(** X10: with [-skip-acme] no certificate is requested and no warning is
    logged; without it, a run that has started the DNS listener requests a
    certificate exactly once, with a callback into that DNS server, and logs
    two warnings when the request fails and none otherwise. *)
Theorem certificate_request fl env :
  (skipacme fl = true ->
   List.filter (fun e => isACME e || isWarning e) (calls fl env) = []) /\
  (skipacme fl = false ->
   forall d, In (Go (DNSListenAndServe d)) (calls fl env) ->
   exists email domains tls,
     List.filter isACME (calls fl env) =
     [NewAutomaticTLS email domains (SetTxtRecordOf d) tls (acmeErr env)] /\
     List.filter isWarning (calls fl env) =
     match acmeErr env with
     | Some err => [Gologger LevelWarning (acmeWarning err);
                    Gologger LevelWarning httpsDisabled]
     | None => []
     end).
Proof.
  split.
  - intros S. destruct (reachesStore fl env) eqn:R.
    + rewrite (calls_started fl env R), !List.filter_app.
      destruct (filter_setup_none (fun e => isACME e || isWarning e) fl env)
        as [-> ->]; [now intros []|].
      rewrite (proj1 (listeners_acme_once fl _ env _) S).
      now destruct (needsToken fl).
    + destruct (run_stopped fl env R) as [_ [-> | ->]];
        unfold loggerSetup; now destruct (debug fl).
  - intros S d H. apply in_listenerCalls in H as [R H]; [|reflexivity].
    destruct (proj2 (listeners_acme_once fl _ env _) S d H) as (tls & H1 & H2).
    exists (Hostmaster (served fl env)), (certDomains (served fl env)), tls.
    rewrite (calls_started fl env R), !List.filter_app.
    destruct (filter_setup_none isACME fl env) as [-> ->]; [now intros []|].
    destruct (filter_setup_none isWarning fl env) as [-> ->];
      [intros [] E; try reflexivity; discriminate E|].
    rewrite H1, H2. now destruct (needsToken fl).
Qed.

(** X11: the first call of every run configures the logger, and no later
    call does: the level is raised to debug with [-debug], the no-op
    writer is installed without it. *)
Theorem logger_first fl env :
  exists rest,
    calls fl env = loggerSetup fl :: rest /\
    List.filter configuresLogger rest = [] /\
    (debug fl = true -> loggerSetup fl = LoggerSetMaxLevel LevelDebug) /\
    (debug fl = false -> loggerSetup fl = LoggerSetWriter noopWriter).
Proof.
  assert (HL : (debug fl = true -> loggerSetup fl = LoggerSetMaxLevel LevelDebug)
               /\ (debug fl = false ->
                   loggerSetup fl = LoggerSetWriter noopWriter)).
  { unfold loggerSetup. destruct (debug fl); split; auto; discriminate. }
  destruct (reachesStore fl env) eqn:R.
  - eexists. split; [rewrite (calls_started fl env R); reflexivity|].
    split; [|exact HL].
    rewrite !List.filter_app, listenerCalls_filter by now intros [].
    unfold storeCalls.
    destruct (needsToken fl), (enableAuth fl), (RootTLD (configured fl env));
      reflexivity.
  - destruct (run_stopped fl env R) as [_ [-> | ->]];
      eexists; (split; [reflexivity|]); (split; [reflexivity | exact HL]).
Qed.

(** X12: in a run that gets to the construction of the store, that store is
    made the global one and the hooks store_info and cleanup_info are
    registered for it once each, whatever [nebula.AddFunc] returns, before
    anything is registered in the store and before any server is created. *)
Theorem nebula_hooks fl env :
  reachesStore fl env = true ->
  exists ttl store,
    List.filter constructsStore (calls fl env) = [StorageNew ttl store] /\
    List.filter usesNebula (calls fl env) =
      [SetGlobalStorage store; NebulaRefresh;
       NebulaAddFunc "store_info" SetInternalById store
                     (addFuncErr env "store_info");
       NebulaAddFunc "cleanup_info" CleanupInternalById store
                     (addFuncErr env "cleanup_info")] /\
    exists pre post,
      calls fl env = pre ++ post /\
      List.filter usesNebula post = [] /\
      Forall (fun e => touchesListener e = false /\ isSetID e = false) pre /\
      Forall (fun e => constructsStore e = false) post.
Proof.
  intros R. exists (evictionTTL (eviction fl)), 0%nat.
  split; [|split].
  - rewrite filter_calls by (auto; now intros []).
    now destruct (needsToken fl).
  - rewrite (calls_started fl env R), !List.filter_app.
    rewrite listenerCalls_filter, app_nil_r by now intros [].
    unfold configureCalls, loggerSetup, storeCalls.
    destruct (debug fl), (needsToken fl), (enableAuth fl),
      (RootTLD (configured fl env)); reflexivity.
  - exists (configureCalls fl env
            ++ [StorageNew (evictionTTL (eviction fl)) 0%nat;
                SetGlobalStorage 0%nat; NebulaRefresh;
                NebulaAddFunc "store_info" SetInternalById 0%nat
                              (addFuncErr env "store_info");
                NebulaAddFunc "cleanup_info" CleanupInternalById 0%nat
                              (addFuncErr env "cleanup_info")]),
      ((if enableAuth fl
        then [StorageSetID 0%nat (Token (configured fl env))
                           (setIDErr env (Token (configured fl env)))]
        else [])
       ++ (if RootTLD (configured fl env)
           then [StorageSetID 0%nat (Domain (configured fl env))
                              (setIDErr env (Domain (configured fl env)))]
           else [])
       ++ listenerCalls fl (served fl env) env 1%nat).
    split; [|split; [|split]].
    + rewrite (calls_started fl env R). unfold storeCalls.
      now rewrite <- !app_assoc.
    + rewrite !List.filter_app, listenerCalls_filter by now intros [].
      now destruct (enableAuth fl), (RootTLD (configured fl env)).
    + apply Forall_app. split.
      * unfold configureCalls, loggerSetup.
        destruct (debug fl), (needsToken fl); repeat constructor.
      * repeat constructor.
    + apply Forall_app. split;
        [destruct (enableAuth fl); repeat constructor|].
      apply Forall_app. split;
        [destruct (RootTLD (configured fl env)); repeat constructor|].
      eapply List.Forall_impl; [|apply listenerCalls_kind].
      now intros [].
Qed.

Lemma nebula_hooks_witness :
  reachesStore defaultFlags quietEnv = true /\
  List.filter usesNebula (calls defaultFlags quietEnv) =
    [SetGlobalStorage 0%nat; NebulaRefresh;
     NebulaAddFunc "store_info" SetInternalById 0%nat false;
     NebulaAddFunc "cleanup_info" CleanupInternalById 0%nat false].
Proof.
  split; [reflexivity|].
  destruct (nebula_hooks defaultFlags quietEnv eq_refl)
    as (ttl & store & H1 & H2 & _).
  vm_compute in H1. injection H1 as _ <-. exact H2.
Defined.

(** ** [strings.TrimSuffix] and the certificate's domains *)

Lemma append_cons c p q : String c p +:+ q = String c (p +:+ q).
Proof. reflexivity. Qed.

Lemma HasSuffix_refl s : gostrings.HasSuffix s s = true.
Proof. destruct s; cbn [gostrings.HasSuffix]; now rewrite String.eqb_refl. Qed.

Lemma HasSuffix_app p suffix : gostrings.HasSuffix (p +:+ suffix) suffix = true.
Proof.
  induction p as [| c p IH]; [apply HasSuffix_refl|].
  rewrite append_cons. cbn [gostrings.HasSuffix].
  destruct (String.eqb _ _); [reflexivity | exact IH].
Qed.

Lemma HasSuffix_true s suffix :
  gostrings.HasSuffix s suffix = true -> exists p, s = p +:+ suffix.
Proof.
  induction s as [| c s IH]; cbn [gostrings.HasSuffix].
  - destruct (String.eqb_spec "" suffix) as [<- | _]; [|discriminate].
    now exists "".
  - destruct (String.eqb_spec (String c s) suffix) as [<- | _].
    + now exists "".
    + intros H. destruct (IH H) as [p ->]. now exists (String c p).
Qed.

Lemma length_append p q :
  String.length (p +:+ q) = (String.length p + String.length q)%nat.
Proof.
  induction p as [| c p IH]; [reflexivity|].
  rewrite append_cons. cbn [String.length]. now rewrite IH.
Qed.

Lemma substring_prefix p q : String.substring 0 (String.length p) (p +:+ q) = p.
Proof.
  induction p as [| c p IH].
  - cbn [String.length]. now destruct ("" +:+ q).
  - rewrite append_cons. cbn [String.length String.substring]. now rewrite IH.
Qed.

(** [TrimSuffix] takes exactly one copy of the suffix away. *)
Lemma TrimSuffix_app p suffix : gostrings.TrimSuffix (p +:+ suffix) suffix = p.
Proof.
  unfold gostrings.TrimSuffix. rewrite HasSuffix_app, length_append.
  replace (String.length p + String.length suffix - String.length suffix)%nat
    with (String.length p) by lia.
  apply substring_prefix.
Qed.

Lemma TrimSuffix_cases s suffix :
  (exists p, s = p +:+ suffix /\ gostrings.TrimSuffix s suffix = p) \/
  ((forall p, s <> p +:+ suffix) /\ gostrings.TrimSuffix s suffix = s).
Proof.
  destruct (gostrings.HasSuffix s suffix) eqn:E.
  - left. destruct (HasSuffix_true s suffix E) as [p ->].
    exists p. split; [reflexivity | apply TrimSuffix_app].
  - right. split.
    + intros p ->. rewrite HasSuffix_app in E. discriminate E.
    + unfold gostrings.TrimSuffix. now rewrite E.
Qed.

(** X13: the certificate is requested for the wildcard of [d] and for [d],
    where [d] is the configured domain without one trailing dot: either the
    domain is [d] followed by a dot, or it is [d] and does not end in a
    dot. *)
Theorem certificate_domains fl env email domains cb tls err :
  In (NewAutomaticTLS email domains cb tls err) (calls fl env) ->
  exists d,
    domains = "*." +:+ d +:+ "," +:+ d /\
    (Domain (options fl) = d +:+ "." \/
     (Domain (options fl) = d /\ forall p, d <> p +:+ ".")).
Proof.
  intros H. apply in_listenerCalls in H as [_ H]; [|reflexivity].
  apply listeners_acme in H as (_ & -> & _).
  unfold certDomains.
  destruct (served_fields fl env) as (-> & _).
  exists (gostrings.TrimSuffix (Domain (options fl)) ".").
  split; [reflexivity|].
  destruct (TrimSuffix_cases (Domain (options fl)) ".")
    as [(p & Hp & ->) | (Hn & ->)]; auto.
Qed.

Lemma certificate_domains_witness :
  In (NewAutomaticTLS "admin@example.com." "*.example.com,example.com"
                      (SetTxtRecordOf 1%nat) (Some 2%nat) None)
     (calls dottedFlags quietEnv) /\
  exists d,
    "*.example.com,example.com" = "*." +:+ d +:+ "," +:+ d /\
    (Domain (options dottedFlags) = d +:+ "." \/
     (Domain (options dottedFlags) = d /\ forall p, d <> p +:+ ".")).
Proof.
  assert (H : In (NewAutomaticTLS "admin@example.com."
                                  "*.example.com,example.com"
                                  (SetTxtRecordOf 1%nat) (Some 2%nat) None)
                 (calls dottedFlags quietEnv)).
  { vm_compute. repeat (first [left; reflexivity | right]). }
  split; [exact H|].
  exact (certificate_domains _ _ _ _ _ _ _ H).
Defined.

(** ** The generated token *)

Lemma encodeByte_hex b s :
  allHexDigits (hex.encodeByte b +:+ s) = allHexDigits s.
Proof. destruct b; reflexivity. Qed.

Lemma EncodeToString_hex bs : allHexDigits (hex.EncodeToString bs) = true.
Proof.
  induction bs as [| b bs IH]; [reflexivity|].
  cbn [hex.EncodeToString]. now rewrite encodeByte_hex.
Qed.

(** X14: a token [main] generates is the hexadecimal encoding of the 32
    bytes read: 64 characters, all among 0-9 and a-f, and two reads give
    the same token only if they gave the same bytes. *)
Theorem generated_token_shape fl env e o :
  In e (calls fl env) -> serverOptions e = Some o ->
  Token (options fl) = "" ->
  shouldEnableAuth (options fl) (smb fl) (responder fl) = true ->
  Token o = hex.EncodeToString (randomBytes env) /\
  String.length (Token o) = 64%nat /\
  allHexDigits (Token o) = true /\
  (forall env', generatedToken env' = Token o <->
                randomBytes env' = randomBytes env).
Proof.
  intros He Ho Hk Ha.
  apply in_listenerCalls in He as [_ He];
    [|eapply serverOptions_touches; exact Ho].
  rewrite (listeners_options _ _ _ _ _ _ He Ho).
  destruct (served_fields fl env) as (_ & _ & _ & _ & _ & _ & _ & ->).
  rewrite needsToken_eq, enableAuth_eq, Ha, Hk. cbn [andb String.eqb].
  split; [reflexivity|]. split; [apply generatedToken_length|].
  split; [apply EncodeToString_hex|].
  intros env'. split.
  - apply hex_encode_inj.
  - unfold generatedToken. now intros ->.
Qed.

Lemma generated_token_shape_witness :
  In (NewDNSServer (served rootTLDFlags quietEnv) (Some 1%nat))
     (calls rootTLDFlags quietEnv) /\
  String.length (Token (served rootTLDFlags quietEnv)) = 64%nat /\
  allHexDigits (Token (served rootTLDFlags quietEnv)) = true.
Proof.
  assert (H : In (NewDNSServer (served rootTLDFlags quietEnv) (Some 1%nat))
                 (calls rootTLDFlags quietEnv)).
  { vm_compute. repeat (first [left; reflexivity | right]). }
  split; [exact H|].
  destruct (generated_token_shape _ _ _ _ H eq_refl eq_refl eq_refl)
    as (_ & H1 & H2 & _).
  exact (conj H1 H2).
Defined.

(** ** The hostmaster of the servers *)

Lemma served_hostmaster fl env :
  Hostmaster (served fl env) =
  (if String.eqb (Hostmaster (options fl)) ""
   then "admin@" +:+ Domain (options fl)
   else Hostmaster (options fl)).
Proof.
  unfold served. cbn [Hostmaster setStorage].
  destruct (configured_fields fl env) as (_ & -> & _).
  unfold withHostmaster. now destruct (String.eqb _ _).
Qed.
--------------------------------------------------
| YOUR GOAL |
The exact lines of the material above starting at the one that contains "Theorem certificate_request fl" and ending at the one that contains "destruct (proj2 (listeners_acme_once" are what to retype; leave out everything else.

| RESULT OF THIS TASK |
Theorem certificate_request fl env :
  (skipacme fl = true ->
   List.filter (fun e => isACME e || isWarning e) (calls fl env) = []) /\
  (skipacme fl = false ->
   forall d, In (Go (DNSListenAndServe d)) (calls fl env) ->
   exists email domains tls,
     List.filter isACME (calls fl env) =
     [NewAutomaticTLS email domains (SetTxtRecordOf d) tls (acmeErr env)] /\
     List.filter isWarning (calls fl env) =
     match acmeErr env with
     | Some err => [Gologger LevelWarning (acmeWarning err);
                    Gologger LevelWarning httpsDisabled]
     | None => []
     end).
Proof.
  split.
  - intros S. destruct (reachesStore fl env) eqn:R.
    + rewrite (calls_started fl env R), !List.filter_app.
      destruct (filter_setup_none (fun e => isACME e || isWarning e) fl env)
        as [-> ->]; [now intros []|].
      rewrite (proj1 (listeners_acme_once fl _ env _) S).
      now destruct (needsToken fl).
    + destruct (run_stopped fl env R) as [_ [-> | ->]];
        unfold loggerSetup; now destruct (debug fl).
  - intros S d H. apply in_listenerCalls in H as [R H]; [|reflexivity].
    destruct (proj2 (listeners_acme_once fl _ env _) S d H) as (tls & H1 & H2).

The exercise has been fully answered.